Firstly, I’m looking for a company with a sustainable competitive advantage. This doesn’t necessarily mean a better mouse trap; it could be as simple as solid real estate in good neighborhoods located in desirable communities. I just need something that can’t be easily disrupted.
Next, I want a reasonable valuation. These days, that isn’t particularly hard. Even though the TSX Composite Index is bumping up against new all-time highs, the market only trades at about 15 times 2020’s estimated earnings. That means the average stock is pretty cheap, at least when compared to other investments or the average U.S. stock.
And finally, I want a company that pays a sustainable dividend with some long-term growth potential. Many investors insist on stocks that raise their dividends annually, but I don’t need that. As long as the top and bottom lines are growing, and paying a dividend is important to management, I know I’ll eventually get dividend increases.
There are dozens of stocks in Canada that check off these three boxes. Let me profile another one — a stock that happens to be the latest addition to my portfolio.

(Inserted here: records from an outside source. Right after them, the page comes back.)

(** * PetIBM: the fractional-step engine of [NavierStokesSolver]

    A shallow embedding of [src/solvers/navierStokes/NavierStokesSolver.cpp]
    (and of the class declared in [NavierStokesSolver.h]): the step counter
    predicates [savePoint] and [finished], the non-zero counting helper
    [countNumNonZeros], the right-hand-side assemblies [generateRHS1] and
    [generateRHS2], the two linear solves, [projectionStep] and [stepTime];
    then [finalize], [generateQTBNQ], and from [src/mesh/mesh.cpp] the
    teardown of [MeshBase] ([destroy] and the destructor).

    PETSc is an external library.  Its vectors are modelled as lists of
    scalars, its matrices as lists of rows, and its Krylov solver as an
    abstract interface; every PETSc call returns an error code that the
    source checks with [CHKERRQ].

    Signed overflow and division by zero, which C++ leaves undefined, are
    faults of their own in the model; [exit] is an outcome of its own. *)

From Stdlib Require Import ZArith List Bool String Ascii Lia.
From Stdlib Require Import DecimalString Permutation Ring InitialRing.
Import ListNotations.

Local Open Scope Z_scope.

(* ================================================================== *)
(** * Machine integers *)

(** [PetscInt] is a signed 32-bit [int] in PETSc's default build. *)
Definition PetscInt := Z.

Definition PETSC_MAX_INT : PetscInt := 2147483647.
Definition PETSC_MIN_INT : PetscInt := - PETSC_MAX_INT - 1.

Definition PetscInt_range (z : Z) : bool :=
  (PETSC_MIN_INT <=? z) && (z <=? PETSC_MAX_INT).

(** Ways in which a C++ expression has no defined value. *)
Inductive Fault : Type :=
| SignedOverflow
| DivisionByZero
| OutOfBounds.

(** The value of a C++ expression: defined, or a fault. *)
Inductive eval (A : Type) : Type :=
| Val (a : A)
| Trap (u : Fault).
(** * Boiler simulation: the calculation pipeline of [lib/boilerModel.ts]

    The pipeline [furnace → heatTransfer → steamGeneration →
    generateFlueGases → boiler] is straight-line arithmetic over the
    TypeScript type [number].  The embedding below is written once, over an
    interface [Number] of the arithmetic the source uses, and is read at two
    instances:

    - [float]: IEEE-754 binary64 with round-to-nearest-even, the kernel's
      primitive floats.  This is what the program computes.
    - [R]: the same formulas in exact real arithmetic, with no rounding,
      no overflow and no infinities.  This is the idealisation the
      specification speaks of when it quantifies over real numbers.

    Objects used as string-keyed maps (flue-gas composition, emissions) are
    [gmap string num]. *)

From Stdlib Require Import ZArith QArith Qreals Reals Lra Floats.
From stdpp Require Import base option strings gmap.

Set Warnings "-inexact-float".

(** ** The type [number] and its arithmetic *)

(** [lit q] is the numeric literal written [q] in the source; [PI] is
    [Math.PI].  The interface carries no law: binary64 arithmetic is neither
    associative nor distributive. *)
Class Number (num : Type) := {
  lit : Q -> num;
  add : num -> num -> num;
  sub : num -> num -> num;
  mul : num -> num -> num;
  div : num -> num -> num;
  PI : num
}.

Arguments lit {num _} q%_Q.

Declare Scope num_scope.
Delimit Scope num_scope with num.
Infix "+" := add : num_scope.
Infix "-" := sub : num_scope.
Infix "*" := mul : num_scope.
Infix "/" := div : num_scope.

(** *** binary64 *)

Module Float64.
Lemma list_remove_drop (x y : chan) (l l' : list chan) (j : nat) :
  list_remove x l = Some l' → y ∈ drop j l' → y ∈ drop j l.
Proof.
  revert l' j. induction l as [|z l IH]; intros l' j; simpl; [done|].
  destruct (decide (z = x)) as [->|Hne].
  - intros [= <-] Hin. destruct j as [|j]; simpl.
    + by right.
    + apply list_elem_of_lookup in Hin as [n Hn]. rewrite lookup_drop in Hn.
      apply list_elem_of_lookup. exists (S n). rewrite lookup_drop.
      by replace (j + S n) with (S j + n) by lia.
  - destruct (list_remove x l) as [r|] eqn:E; [|done]. intros [= <-].
    destruct j as [|j]; simpl.
    + intros [->|Hin]%elem_of_cons; [left | right].
      by eapply list_remove_elem_of.
    + by apply IH.
Qed.

Lemma scan_position websocket (rest : list chan) i connection i' :
  scan websocket rest i = Some (connection, i') →
  ∃ k, i' = i + S k ∧ rest !! k = Some connection.
Proof.
  revert i. induction rest as [|c rest IH]; intros i; simpl; [done|].
  destruct (decide (c ≠ websocket)) as [Hne|Heq].
  - intros [= <- <-]. exists 0. split; [lia | done].
  - intros H. destruct (IH _ H) as (k & -> & Hk). exists (S k). split; [lia | done].
Qed.

(** What the iterator yields lies ahead of where it stood and, in a list
    without duplicates, behind where it stands now. *)
Lemma for_next_ahead websocket (l : list chan) i connection i' :
  for_next websocket l i = Some (connection, i') → NoDup l →
  connection ∈ drop i l ∧ (connection ∉ drop i' l)
  ∧ ∀ x, x ∈ drop i' l → x ∈ drop i l.
Proof.
  unfold for_next. intros (k & -> & Hk)%scan_position Hnd.
  rewrite lookup_drop in Hk. split; [|split].
  - apply list_elem_of_lookup. exists k. by rewrite lookup_drop.
  - intros [n Hn]%list_elem_of_lookup. rewrite lookup_drop in Hn.
    pose proof (NoDup_lookup _ _ _ _ Hnd Hk Hn). lia.
  - intros x [n Hn]%list_elem_of_lookup. rewrite lookup_drop in Hn.
    apply list_elem_of_lookup. exists (S k + n). rewrite lookup_drop.
    by replace (i + (S k + n)) with (i + S k + n) by lia.
Qed.

(** A handler never goes back to waiting for [accept]. *)
Lemma step_not_accepting ev s s' w r p :
  step ev s = Some s' → tasks s !! w = Some (r, p) → p ≠ Accepting →
  ∃ p', tasks s' !! w = Some (r, p') ∧ p' ≠ Accepting.
Proof.
  intros Hstep Ht Hp. destruct (decide (w = subject ev)) as [->|Hne].
  - assert (∀ data i, ∃ p',
      tasks (relay (subject ev) r data i s) !! subject ev = Some (r, p')
      ∧ p' ≠ Accepting) as Hrelay.
    { intros data i. unfold relay, unwind, finally_clause.
      destruct (connections s !! r) as [l|].
      - destruct (for_next (subject ev) l i) as [[c i']|]; simpl;
          rewrite lookup_insert_eq; by eexists.
      - destruct (leave r (subject ev) (connections s)); simpl;
          rewrite lookup_insert_eq; by eexists. }
    destruct ev as [ws r'|ws|ws data|ws|ws e]; simpl in *; rewrite Ht in Hstep;
      try done; destruct p; try done; injection Hstep as <-;
      try (by apply Hrelay);
      unfold unwind, finally_clause;
      destruct (leave r ws (connections s)); simpl;
      rewrite lookup_insert_eq; by eexists.
  - exists p. by rewrite (step_other_task _ _ _ _ Hstep Hne).
Qed.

A wonderful real estate portfolio
Plaza Retail REIT (TSX:PLZ.UN) has quietly put together a pretty solid portfolio. The company owns 275 different properties, spanning some 8.7 million square feet of gross leasable space. The portfolio is almost entirely located in the eastern part of the country, with assets in Ontario, Quebec, New Brunswick, Nova Scotia, Prince Edward Island, and Newfoundland. It also owns a little bit of property in Alberta and Manitoba.
The REIT’s largest tenant is Shoppers Drug Mart, with Canada’s biggest pharmacy chain accounting for about 25% of total rents. Other top tenants include standalone KFC restaurants and a sample of some of Canada’s top retailers.
Plaza has done a wonderful job growing its portfolio over the years. 20 years ago, the company owned a little over one million square feet of space. It has expanded by both using an aggressive acquisition plan as well as developing its own property. Plaza’s development arm continues to be busy today, with almost 1.5 million square feet of space in various stages of development.
Despite the solid portfolio and ambitious growth program, Plaza shares trade at a discount compared to many of its peers. Although fourth-quarter results aren’t officially out yet, we can estimate Plaza will earn approximately $0.40 per share in funds from operations in 2019. The stock currently trades hands at $4.70 per share. That puts the stock at less than 12 times trailing funds from operations, which is a great price.
The smart money is also buying Plaza shares. K Rai Sahi, the man in charge of Morguard and someone who is widely considered to be one of Canada’s top real estate gurus, was recently buying Plaza shares. Including Morguard’s position and the stock he owns personally, Sahi owns some 15 million shares. That works out to a little less than 15% of the company.
Get paid to wait
Plaza REIT also pays an excellent dividend with solid growth potential. The current payout is $0.28 per share annually, which translates into a 6% yield.
Remember, Plaza is projected to earn $0.40 per share in funds from operations in 2019 and should see some growth as new projects start increasing the bottom line in 2020. That gives us a payout ratio under 70% today with potential for 2020’s payout ratio to be even better.
Plaza has a history of raising the dividend, doing so every year from 2004 to 2018. 2019 saw it maintain 2018’s distribution, meaning investors should be able to look forward to another dividend increase in 2020. The payout ratio can certainly afford it.
The bottom line
Plaza offers a solid payout with dividend-growth potential, a reasonable valuation, one of Canada’s best real estate minds as a top shareholder, and a solid portfolio with a good growth plan. What more could you ask for? That’s why I recently added this stock to my portfolio.